Al momento de hablar de estas grandes quiebras y su gran dimensión e impacto es muy común escuchar a muchos condenar estos actos, juzgar a sus culpables y clamar justicia contra sus líderes. Son menos los que reflexionan sobre el hecho de que estos fraudes se iniciaron probablemente con una pequeñita “trampita” que nadie iba a notar, la cual fue seguida por “otra pequeñita trampita” que tampoco nadie notó; hasta llegar a un punto donde ya ninguna acción dolosa parecía suficientemente grande como para parar… Todavía son muchos menos los que saben que más que la acción de uno, dos o tres grandes líderes, estas quiebras fueron resultado de pequeños comportamientos y acciones de muchas personas que, sumadas llegaron a crear una cultura de permisividad e indolencia dentro de éstas.
 
Resulta interesante saber que los pequeños comportamientos y acciones no éticas han destruido más valor económico en el mundo a través de los años que la suma de todos los grandes fraudes y quiebras de la historia. Pero más interesante resulta saber que éstas son realizadas de forma inconsciente y no intencional por personas honestas, buenas y totalmente identificadas con sus empresas. Dicho de otra forma, lo más lejos que tienen estas personas en sus mentes es que les están haciendo daño a la empresa.
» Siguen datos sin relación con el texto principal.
(* ===== verification/PutGet.v ===== *)
(** * What a client stores it reads back

    The composition of the system's parts on the path of an object: the
    gateway's upload loop, the coordinator's handlers, the metadata store, the
    fan-out to the storage nodes, and the way back through the layout, the
    nodes' streams and the download. *)

From Stdlib Require Import Strings.Byte.
From stdpp Require Import base numbers gmap strings list sorting.
From S2P Require Import Prelude Chunking Checksum GoStrings RangeReq Download ChunkStore StorageService ChunkWriter UploadFiles.
From S2P Require Import GoFloat Placement Health Validate Uuid Cache.
From S2P Require Import Sql Schema Statements Chunks Frames Objects Nodes Repair Gc Reconcile Multipart Store Reads Commit Uploads UploadDb.
From S2P Require Import ChunkInv CompleteInv QueueInv Coordinator Workers Reconciler Refinement Roster Samples Gateway.

Lemma chunk_id_inj `{UU : !Uuid} a b p :
  (a < 2 ^ 128)%N -> (b < 2 ^ 128)%N ->
  RelativePath (uuid_String a) = Some p -> RelativePath (uuid_String b) = Some p -> a = b.
Proof. intros Ha Hb H1 H2. apply uuid_inj; [done|done|]. by eapply RelativePath_inj. Qed.

Lemma uuid_String_nonempty `{UU : !Uuid} id : String.eqb (uuid_String id) EmptyString = false.
Proof. apply String.eqb_neq. intros E. pose proof (uuid_canonical id) as H. by rewrite E in H. Qed.

(** ** The state of an upload *)

(** Whether the node roster in the cache agrees with the database, where that
    matters: where a chunk is found rests on it, what is read does not. *)
Class Coherence := coherent : Prop.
Y quisiera ilustrarlo con varios ejemplos de miles que podría poner: ¿Tratamos los activos de la empresa (equipos, vehículos, materiales) con exactamente el mismo cuidado como si fuesen nuestros? ¿Consumimos los suministros de la empresa con la misma consciencia como si lo hubiésemos comprado nosotros y los reciclamos con la frecuencia debida? ¿Hemos influenciado en alguna ocasión para que la empresa contrate X o Y empleado (o suplidor) con quien tenemos relaciones personales sin que sea necesariamente el mejor sólo para ayudarle?
 
Si su respuesta es “quizás” a algunas de las preguntas de arriba o una de las miles similares que podría formular, tome nota de que usted es parte del problema, no de la solución. Recuerde que usted probablemente no es el único que hace lo mismo sin querer y que por lo tanto la suma de todos esos pequeños comportamientos y acciones pueden estar afectando seriamente los márgenes de su empresa. Es por esto que debemos autoevaluar cada una de nuestras acciones y decisiones diarias para ver si todas y cada una de estas son cien por ciento objetivas, éticas o si de lo contrario y de forma inconsciente e inintencional, estamos contribuyendo a destruir los cimientos de nuestras empresas y por qué no decirlo, de nuestra sociedad.
 
Y recuerde siempre, que más edificios en la historia de la humanidad han sido derrumbados por la acción continua de las diminutas polillas, que por los efectos destructivos de la suma total de las bombas que se han lanzado en todas las guerras de la humanidad.